Marc-Antoine se retourna avec un hoquet de surprise, et vit un homme très petit, habillé de gris, le visage pâle et les cheveux noirs plaqués en arrière. Il portait de grosses lunettes rondes qui masquaient ses yeux vides d'expression.

-  Qui êtes vous ?, demanda-il.

-  Peu importe qui je suis, je vais vous dénoncer, vous n'êtes qu'un complice du tueur qui cherche à effacer des indices ou des preuves qu'il aurait laissées, rétorqua l'inconnu. 
Pierre-Marie sortit de l'ombre et se retourna. 
- Eh bien ! Voici donc le grand génie. Toujours aussi aimable. Je te présente mon ami Jean-Eude de Bruyère, ajouta-t-il à l'intention de Marc-Antoine.

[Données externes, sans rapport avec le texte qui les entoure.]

(* ===== verification/WlClipboard.v ===== *)
(** The platform's clipboard.

    [capabilities/clipboard/src/backend]: the [ClipboardBackend] trait and what
    it promises ([mod.rs]), the [wl-clipboard] tools of a Wayland session
    ([wayland.rs]), the XFIXES watch on the Xwayland bridge ([x11.rs]), the
    backend of a session that has no clipboard and the one in memory.

    The tools are processes of other programs: [Tools] answers what each did,
    given all that was started before it, and nothing is assumed of it.  The
    state of the Wayland backend's operations is the list of processes it has
    started, with their arguments and what was written to their input. *)
From S2P Require Import Prelude External Ids Utf8 Migration Panel Dedup Clipboard.

(** * [BackendError] *)

Module Backend.
Inductive Fault := Unavailable (why : str) | Failed (why : str) | TimedOut.

Definition fmt (e : Fault) : str :=
  match e with
  | Unavailable why => lit "clipboard unavailable: " ++ why
  | Failed why => lit "clipboard operation failed: " ++ why
  | TimedOut =>
      lit "the clipboard did not respond in time: wl-copy and wl-paste are waiting for a seat the compositor has not granted. A locked session is one cause; a session where no client may read a selection it does not own is another. Run `pliwee clipboard status` to see which applies here."
  end.

(** What the manager distinguishes. *)
Definition kind (e : Fault) : BackendError :=
  match e with Unavailable _ => Clipboard.Unavailable | Failed _ => BackendFailed | TimedOut => Clipboard.TimedOut end.
End Backend.

Abbreviation BackendResult := (result Backend.Fault).

(** * The trait *)

(** Operations act on the platform's state [W]. *)
Class ClipboardBackend (B W : Type) := {
  backend_id : B -> str;
  read_text : B -> W -> BackendResult (option ClipboardText) * W;
  write_text : B -> ClipboardText -> bool -> W -> BackendResult unit * W;
  availability : B -> W -> result str unit;
  sensitive_support : B -> W -> result str unit;
  watch_availability : B -> W -> result str unit;
  describe : B -> W -> str
}.

(** * Standard library *)

(** The longest start of [b] that is the beginning of some character, when [b]
    does not start with a whole one: the bytes [from_utf8_lossy] replaces by one
    U+FFFD. *)
Definition second_ok (n : N) (y : byte) : bool :=
  let m := to_N y in
  if n =? 224 then in_range 160 191 m
  else if n =? 237 then in_range 128 159 m
  else if n =? 240 then in_range 144 191 m
  else if n =? 244 then in_range 128 143 m
  else in_range 128 191 m.

Definition bad_len (b : bytes) : nat :=
  match b with
  | [] => 0
  | x :: b1 =>
      let n := to_N x in
      match b1 with
      | y :: b2 =>
          if in_range 224 239 n then if second_ok n y then 2 else 1
          else if in_range 240 244 n then
            if second_ok n y then
              match b2 with
              | z :: _ => if continuation z then 3 else 2
              | [] => 2
              end
            else 1
          else 1
      | [] => 1
      end
  end%nat.

Definition REPLACEMENT : N := 65533.

Fixpoint lossy (fuel : nat) (b : bytes) : str :=
  match b, fuel with
  | [], _ => []
  | _, O => []
  | _, S fuel' =>
      match decode_char b with
      | Some (c, rest) => c :: lossy fuel' rest
      | None => REPLACEMENT :: lossy fuel' (drop (bad_len b) b)
      end
  end.
(** [String::from_utf8_lossy]; every step takes a byte. *)
Definition from_utf8_lossy (b : bytes) : str := lossy (length b) b.

(** [ExitStatus]: the exit code, none when a signal ended the process, and what
    the status prints as. *)
Record ExitStatus := { es_code : option N; es_display : str }.
Definition success (s : ExitStatus) : bool := eqb (es_code s) (Some 0).

(** * Processes *)

Inductive Stdio := Null | Piped.

(** A process as it was started; [pr_stdin] is what it was given to read, none
    for [/dev/null]. *)
Record Proc := {
  pr_program : str;
  pr_args : list str;
  pr_stdin : option bytes;
  pr_stdout : Stdio;
  pr_stderr : Stdio
}.

(** How [Command::output] under the timeout ended. *)
Inductive OutputRun := OSpawnError (e : str) | OTimedOut | OExited (st : ExitStatus) (stdout stderr : bytes).

(** How the future that feeds [wl-copy] ended; [written] bytes of the text had
    been taken when the write failed or the time was over. *)
Inductive CopyRun :=
| CSpawnError (e : str)
| CNoStdin
| CWriteError (written : nat) (e : str)
| CWaitError (e : str)
| CExited (st : ExitStatus)
| CTimedOut (written : nat).

(** What [try_wait] said of a probe that has run for a while. *)
Inductive ProbeRun := PSpawnError (e : str) | PExited (st : ExitStatus) | PRunning | PWaitError (e : str).

Class Tools := {
  run_output : list Proc -> Proc -> OutputRun;
  run_copy : list Proc -> list str -> bytes -> CopyRun;
  run_probe : list Proc -> Proc -> ProbeRun
}.

Definition WL_COPY : str := lit "wl-copy".
Definition WL_PASTE : str := lit "wl-paste".
Definition TEXT_MIME : str := lit "text/plain;charset=utf-8".
Definition PLAIN_MIME : str := lit "text/plain".

(** * [WaylandBackend] *)

Inductive WatchSource := DataControl | X11Fixes | WatchNone (why : str).

Definition WatchSource_describe (w : WatchSource) : str :=
  match w with
  | DataControl => lit "wl-paste --watch (data-control)"
  | X11Fixes => lit "XFIXES on the Xwayland CLIPBOARD selection"
  | WatchNone why => lit "unavailable (" ++ why ++ lit ")"
  end.

Inductive SensitiveSupport := Supported | Unsupported (why : str).

Definition as_result (s : SensitiveSupport) : result str unit :=
  match s with Supported => Ok tt | Unsupported why => Err why end.
Definition SensitiveSupport_describe (s : SensitiveSupport) : str :=
  match s with Supported => lit "yes" | Unsupported _ => lit "no" end.

Record WaylandBackend := {
  wb_tools : result str unit;
  wb_watch : WatchSource;
  wb_sensitive : SensitiveSupport
}.

Inductive ReadAttempt := AText (t : ClipboardText) | ARejected (why : str) | ANothing.

(** [TextRejection]: [as_str] and its [Display]. *)
Definition rejection_str (r : TextRejection) : str :=
  match r with
  | Empty => lit "empty"
  | TooLarge _ => lit "too large"
  | ContainsNul => lit "contains a NUL character"
  end.
Definition rejection_text (r : TextRejection) : str :=
  match r with
  | TooLarge n =>
      lit "clipboard text is " ++ u64_to_string n ++ lit " bytes; the limit is " ++
      u64_to_string MAX_CLIPBOARD_TEXT_BYTES ++
      lit " bytes. Use `pliwee send` to share something this size as a file."
  | other => rejection_str other
  end.

Section Wayland.
Context `{!Crypto, !UnicodeCase, !Tools}.

(** ** Reading *)

Definition paste_command (mime : str) : Proc := {|
  pr_program := WL_PASTE; pr_args := [lit "--no-newline"; lit "--type"; mime];
  pr_stdin := None; pr_stdout := Piped; pr_stderr := Piped |}.

(** The phrases [wl-paste] explains itself with. *)
Definition NOTHING_PHRASES : list str :=
  [lit "nothing is copied"; lit "not available as requested type"; lit "content is not available";
   lit "no selection"; lit "selection is empty"; lit "no suitable type"; lit "offer"].
Definition COMPOSITOR_PHRASES : list str := [lit "connect"; lit "compositor"; lit "wayland"].

Definition classify_paste (st : ExitStatus) (stderr : bytes) : BackendResult ReadAttempt :=
  let e := to_lowercase (from_utf8_lossy stderr) in
  if existsb (fun p => contains p e) NOTHING_PHRASES then Ok ANothing
  else if existsb (fun p => contains p e) COMPOSITOR_PHRASES
  then Err (Backend.Unavailable (WL_PASTE ++ lit " could not reach the Wayland compositor"))
  else Err (Backend.Failed (WL_PASTE ++ lit " exited with " ++ es_display st)).

Definition read_as (mime : str) (log : list Proc) : BackendResult ReadAttempt * list Proc :=
  let p := paste_command mime in
  (match run_output log p with
   | OSpawnError e => Err (Backend.Failed (lit "could not run " ++ WL_PASTE ++ lit ": " ++ e))
   | OTimedOut => Err Backend.TimedOut
   | OExited st stdout stderr =>
       if success st then
         if eqb stdout [] then Ok ANothing
         else match from_utf8 stdout with
              | None => Ok ANothing
              | Some text => Ok (match validate text with
                                 | Ok t => AText t
                                 | Err rejection => ARejected (rejection_text rejection)
                                 end)
              end
       else classify_paste st stderr
   end, log ++ [p]).

Definition require_tools (b : WaylandBackend) : BackendResult unit := map_err Backend.Unavailable (wb_tools b).

(** The loop over the types: only finding nothing goes on to the next one. *)
Fixpoint read_types (mimes : list str) (log : list Proc) : BackendResult (option ClipboardText) * list Proc :=
  match mimes with
  | [] => (Ok None, log)
  | mime :: rest =>
      let '(r, log1) := read_as mime log in
      match r with
      | Err e => (Err e, log1)
      | Ok (AText text) => (Ok (Some text), log1)
      | Ok (ARejected why) => (Err (Backend.Failed why), log1)
      | Ok ANothing => read_types rest log1
      end
  end.

Definition wayland_read_text (b : WaylandBackend) (log : list Proc) : BackendResult (option ClipboardText) * list Proc :=
  match require_tools b with
  | Err e => (Err e, log)
  | Ok _ => read_types [TEXT_MIME; PLAIN_MIME] log
  end.

(** ** Writing *)

Definition copy_args (sensitive : bool) : list str :=
  [lit "--type"; TEXT_MIME] ++ (if sensitive then [lit "--sensitive"] else []).

Definition copy_proc (sensitive : bool) (given : option bytes) : Proc := {|
  pr_program := WL_COPY; pr_args := copy_args sensitive; pr_stdin := given;
  pr_stdout := Null; pr_stderr := Null |}.

(** The future under the timeout, and the bytes it wrote to the child's input. *)
Definition copy_text (sensitive : bool) (text : bytes) (log : list Proc) : BackendResult unit * list Proc :=
  let failed what := Err (Backend.Failed what) in
  match run_copy log (copy_args sensitive) text with
  | CSpawnError e => (failed (lit "could not run " ++ WL_COPY ++ lit ": " ++ e), log)
  | CNoStdin => (failed (WL_COPY ++ lit " did not provide a stdin"), log ++ [copy_proc sensitive (Some [])])
  | CWriteError n e => (failed (lit "could not write to " ++ WL_COPY ++ lit ": " ++ e), log ++ [copy_proc sensitive (Some (take n text))])
  | CWaitError e => (failed (WL_COPY ++ lit " did not exit: " ++ e), log ++ [copy_proc sensitive (Some text)])
  | CExited st =>
      (if success st then Ok tt else failed (WL_COPY ++ lit " exited with " ++ es_display st),
       log ++ [copy_proc sensitive (Some text)])
  | CTimedOut n => (Err Backend.TimedOut, log ++ [copy_proc sensitive (Some (take n text))])
  end.

Definition unmarkable (why : str) : Backend.Fault :=
  Backend.Unavailable (lit "this clip is marked sensitive and " ++ why ++
    lit " It was NOT written to the clipboard: writing it unmarked would leave a password in your clipboard manager's history without telling you.").

Definition wayland_write_text (b : WaylandBackend) (text : ClipboardText) (sensitive : bool) (log : list Proc)
    : BackendResult unit * list Proc :=
  match require_tools b with
  | Err e => (Err e, log)
  | Ok _ =>
      match (if sensitive then map_err unmarkable (as_result (wb_sensitive b)) else Ok tt) with
      | Err e => (Err e, log)
      | Ok _ => copy_text sensitive (str_bytes (ct_text text)) log
      end
  end.

(** ** What it says it can do *)

Definition wayland_watch_availability (b : WaylandBackend) : result str unit :=
  _ ← wb_tools b;
  match wb_watch b with DataControl | X11Fixes => Ok tt | WatchNone why => Err why end.

Definition wayland_availability (b : WaylandBackend) : result str unit := wb_tools b.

Nous souhaitions simplement admirer une dernière fois notre chère Anna.

- Je suis sans doute allé un peu vite, veuillez m'en excuser. J'ai rencontrer Pierre-Marie dans l'armée ; Anna était aussi mon amie. En ma qualité de chercheur en laboratoire, je désirais simplement trouver quelque preuve pour démasquer le responsable de cet horrible crime.

Un long silence s'installa dans la pièce. Marc-Antoine ne savait que répondre à cet homme, devait-il lui faire confiance ? Pierre-Marie souriait bêtement, et finalement, Jean-Eude proposa de sortir de cette chambre qui le secouait tant, puis dit aux deux hommes :

- Je pense que nous ferions une bonne équipe. Aussi, je vais vous dire la vérité, murmura-t-il sur un ton des plus sérieux.

Il raconta tout ce qu'il savait dans les moindres détails, la jalousie du colonel pour l'amant de la défunte, un homme d'affaire, homme qui lui avait volé sa place dans le coeur d'Anna. Chabert ne s'était jamais remis de leurs entrevues qu'il nommait trahisons. Selon Jean-Eude, même si cet amant était mort, la haine persévérait chez le colonel, il était rancunier et pouvait attendre fort longtemps afin de réaliser la meilleure vengeance possible. Marc-Antoine était sous le choc, il ne savait rien de tout cela. Jean-Eude lui proposa de l'aider à trouver d'autres preuves et d'enfermer le Colonel avant d'alerter la police, puisque les trois amis partis n'étaient pas encore revenus. Et selon lui, ils ne reviendraient pas.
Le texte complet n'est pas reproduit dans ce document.